CHICAGO - Governor Rod R. Blogojevich called on the U.S. Department of Veterans Affairs today to improve continuation of care for Vets with traumatic brain injuries in light of their Inspector General’s report released yesterday finding Veterans in long term recovery for traumatic brain injuries (TBIs) are not getting the assistance they need. For Veterans in Illinois, the Illinois Warrior Assistance Program is available and offers 24-hour assistance through a toll-free helpline for Illinois Veterans suffering from symptoms associated with Post Traumatic Stress Disorder (PTSD) or TBI.
“The effects of war remain long after our brave men and women return home to their families and friends. The U.S. Department of Veterans Affairs has to do more for the men and women injured in combat. In Illinois, we are doing everything in our power to make sure that the people who risked their lives overseas defending our freedom have the opportunity to lead healthy, stable lives,” said Gov. Blagojevich. “The Illinois Warrior Assistance Program will help our returning Veterans make the transition from their tour of duty to everyday life. I am proud that Illinois is the first state in the nation to develop this type of program, and I hope to see other states develop similar programs to help our brave Veterans across the country.”
The report found that for Veterans of the wars in Iraq and Afghanistan with TBIs, “long-term case management is not uniformly provided for these patients, and significant needs remain unmet.” These were the findings even though and earlier report found that, “specific attention to the long-term needs of those living with TBI is warranted in part because cognitive and emotional impairments compromise patients’ capacity to seek help on their own. Unlike other types of injury, brain injury often causes long lasting emotional difficulties and behavioral problems. Further, in contrast to amputations and other disabilities, these problems are often not apparent to casual observers even though they exact a huge toll on patients and families.”

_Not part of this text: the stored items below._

(** Counterexample to C7 as stated: the copy goes through, the removal of
    the extraction directory fails, and the run does not continue: the
    staged payload is on disk but is not launched, the error is fatal and
    the exit status is 1. *)
Lemma cleanup_failure_is_fatal :
  Scenario.status Scenario.rmtree_denied = 1%Z /\
  FS.file_at (fs (Scenario.finish Scenario.rmtree_denied))
    (locate Scenario.home temp_exe) = Some ("MZ", false) /\
  procs (Scenario.finish Scenario.rmtree_denied) = [] /\
  stdout (Scenario.finish Scenario.rmtree_denied)
  = [Banner; Downloading; Fatal OSError].
Proof. repeat split. Qed.

(** ** No payload *)




Lemma walk_files_app a b :
  walk_files (a ++ b) = (walk_files a ++ walk_files b)%list.
Proof. apply flat_map_app. Qed.
















(** Both conditions of C8 are needed.  An archive whose only member is
    named [setup.exe/.] has no name that ends in [.exe], yet the member is
    extracted as [setup.exe], staged and launched; and with the archive that
    holds [readme.txt] only, a file [old.exe] left in the extraction
    directory is staged and launched. *)
Lemma unnamed_payloads_are_staged :
  Str.endswith "setup.exe/." ".exe" = false /\
  exe_member {| zip_filename := "setup.exe/."; zip_data := "MZ" |} = true /\
  stdout (snd (setup Scenario.dotted Scenario.config Scenario.start))
  = [Downloading; Installing] /\
  procs (snd (setup Scenario.dotted Scenario.config Scenario.start))
  = [ {| sp_argv := ["wine"; temp_exe]; sp_shell := false;
         sp_no_window := false |} ] /\
  stdout (snd (setup Scenario.no_payload Scenario.config Scenario.leftover))
  = [Downloading; Installing] /\
  procs (snd (setup Scenario.no_payload Scenario.config Scenario.leftover))
  = [ {| sp_argv := ["wine"; temp_exe]; sp_shell := false;
         sp_no_window := false |} ].
Proof. repeat (split; [vm_compute; reflexivity|]). vm_compute. reflexivity. Qed.


(** ** The launch and the deferred deletion *)

Lemma batch_commands :
  map Batch.parse (Str.split "010"%char (batch_content temp_exe))
  = [Batch.EchoOff; Batch.Start temp_exe; Batch.Wait 3; Batch.Del temp_exe;
     Batch.Del "%~f0"].
Proof. vm_compute. reflexivity. Qed.

Lemma loc_eqb_refl p : loc_eqb p p = true.
Proof.
  unfold loc_eqb. assert (H : insideb p p = true)
    by (apply insideb_spec, inside_refl). now rewrite H.
Qed.

Lemma loc_eqb_sibling (d : loc) (a b : string) :
  a <> b -> loc_eqb (d ++ [a])%list (d ++ [b])%list = false.
Proof.
  intros Hab. unfold loc_eqb.
  destruct (insideb (d ++ [a])%list (d ++ [b])%list) eqn:H; [|reflexivity].
  apply insideb_spec in H. now apply sibling_apart in H.
Qed.

Lemma remove_file t p d x :
  FS.lookup t p = Some (File d x) -> p <> [] ->
  exists t', FS.remove t p = Some t'.
Proof.
  intros Hl Hp. unfold FS.remove. rewrite Hl.
  destruct (FS.store t p None) as [t'|] eqn:Hs; [eauto|].
  exfalso. exact (StageFacts.store_total t p _ None Hl Hp Hs).
Qed.
(** * Password_Policy_Checker.py and Mini_Store.py: shallow embeddings
      and their properties

    The first script reads a username and a password, runs seven checks
    in a fixed order, and prints a score out of 7, a level and the
    reasons of the failed checks.  The second is a small store: an
    inventory of products and a shopping cart that takes units off the
    stock (module [MiniStore], further down).

    Python text is a sequence of Unicode code points.  Code points are
    modelled as [N], a [str] as a list of them.  The script compares
    characters with ASCII literals itself; what it takes from the Python
    runtime ([str.lower], [str.swapcase], [str.isalnum], the whitespace
    class of [str.strip]) is the class [Unicode] below, which fixes those
    operations on ASCII text only. *)

From Stdlib Require Import List Bool Ascii String NArith ZArith Lia.
From Stdlib Require Import DecimalString Permutation.
Import ListNotations.

Local Open Scope N_scope.

(** ** Text *)

Definition codepoint : Type := N.
Definition text : Type := list codepoint.

(** [ord c] for an ASCII literal of the source. *)
Definition ord (c : ascii) : codepoint := N_of_ascii c.

(** A string literal of the source as the text it denotes. *)
Definition str (s : string) : text := map ord (list_ascii_of_string s).

(** [len(s)]: the number of code points. *)
Definition len (s : text) : nat := List.length s.

Definition text_eqb (a b : text) : bool :=
  if list_eq_dec N.eq_dec a b then true else false.

Definition is_ascii (c : codepoint) : bool := c <? 128.
(** A valid [ScenarioInput] (section 3): both indexed keys are there, the
    age shares are keyed by distinct known age groups, are non-negative and
    sum to 100 percent, and the two sentiment ratios of the forum
    dictionary ([dcard_positive], [ptt_positive]), the heat, the pressure,
    the turnout baseline and the mobilization capacity are percentages.
    Other entries of the forum dictionary (post counts and the like) are
    not constrained. *)
Definition valid_scenario (s : MasterAnalysisAgent.Scenario) : bool :=
  match MasterAnalysisAgent.age_structure s, MasterAnalysisAgent.recall_target s with
  | Some ages, Some _ =>
      forallb known_group (keys ages) && distinct (keys ages)
      && forallb (fun kv => Qle_bool 0 (snd kv)) ages
      && Qeq_bool (total ages) 100
      && match MasterAnalysisAgent.forum_sentiment s with
         | Some fs =>
             field_within 0 100 (get fs "dcard_positive")
             && field_within 0 100 (get fs "ptt_positive")
         | None => true
         end
      && field_within 0 100 (MasterAnalysisAgent.discussion_heat s)
      && field_within 0 100 (MasterAnalysisAgent.peer_pressure s)
      && field_within 0 100 (MasterAnalysisAgent.historical_turnout s)
      && field_within 0 100 (MasterAnalysisAgent.mobilization_capacity s)
  | _, _ => false
  end.

(** The share of an age group in a scenario, on the 0..1 scale. *)
Definition age_share (s : MasterAnalysisAgent.Scenario) (k : string) : Q :=
  match MasterAnalysisAgent.age_structure s with
  | Some ages => get_default ages k 0 / 100
  | None => 0
  end.

(** The three stratified sentiments of a prediction's breakdown. *)
Definition breakdown_sentiment (r : MasterAnalysisAgent.Prediction) (key : string) : Q :=
  get_default
    (ForumSentimentAgent.scalars
       (MasterAnalysisAgent.sentiment (MasterAnalysisAgent.agent_results r)))
    key 0.5.

(** The term of one age group in the raw turnout sum. *)
Definition contribution (age_structure : dict Q)
           (psychological : dict PsychologicalMotivationAgent.Entry)
           (media : dict MediaEnvironmentAgent.Entry)
           (social : dict SocialAtmosphereAgent.Entry) (k : string) : Q :=
  match get age_structure k, get psychological k, get media k, get social k with
  | Some share, Some p, Some m, Some s =>
      share / 100 * PsychologicalMotivationAgent.voting_intention p
      * MediaEnvironmentAgent.media_coefficient m
      * SocialAtmosphereAgent.social_coefficient s
  | _, _, _, _ => 0
  end.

“So many of the men and women serving in the armed forces are deployed overseas multiple times as the wars in Iraq and Afghanistan continue,” said Illinois Department of Veterans’ Affairs Director L. Tammy Duckworth. “We must make sure that our soldiers returning from combat are able to make the difficult transition from combat life to civilian life, and the Illinois Warrior Assistance Program provides the assistance Veterans need to make their daily life easier.”
The Illinois Warrior Assistance Program confidential helpline, 1-866-554-IWAP (4927), is available and staffed around the clock by health professionals to assist Veterans, day or night, with the symptoms associated with PTSD and to screen for a possible TBI. Information about the program can also be found at www.illinoiswarrior.com.
The Illinois Warrior Assistance Program provides confidential assistance for Illinois Veterans as they transition back to their everyday lives after serving our country. Its goal is to help service members and their families deal with the emotional and psychological challenges they may be facing. The program has three major parts:
It offers a 24-hour, toll-free helpline at 1-866-554-IWAP (4927), which is staffed by health professionals to assist veterans, day or night, with the symptoms associated with Post Traumatic Stress Disorder (PTSD).
It provides Traumatic Brain Injury (TBI) screening to all interested Illinois veterans over the phone via the helpline or through the State of Illinois Department of Veterans’ Affairs (IDVA) Veteran Service Officers (VSOs).
It makes TBI screenings mandatory for all returning members of the Illinois Army National Guard and Air National Guard.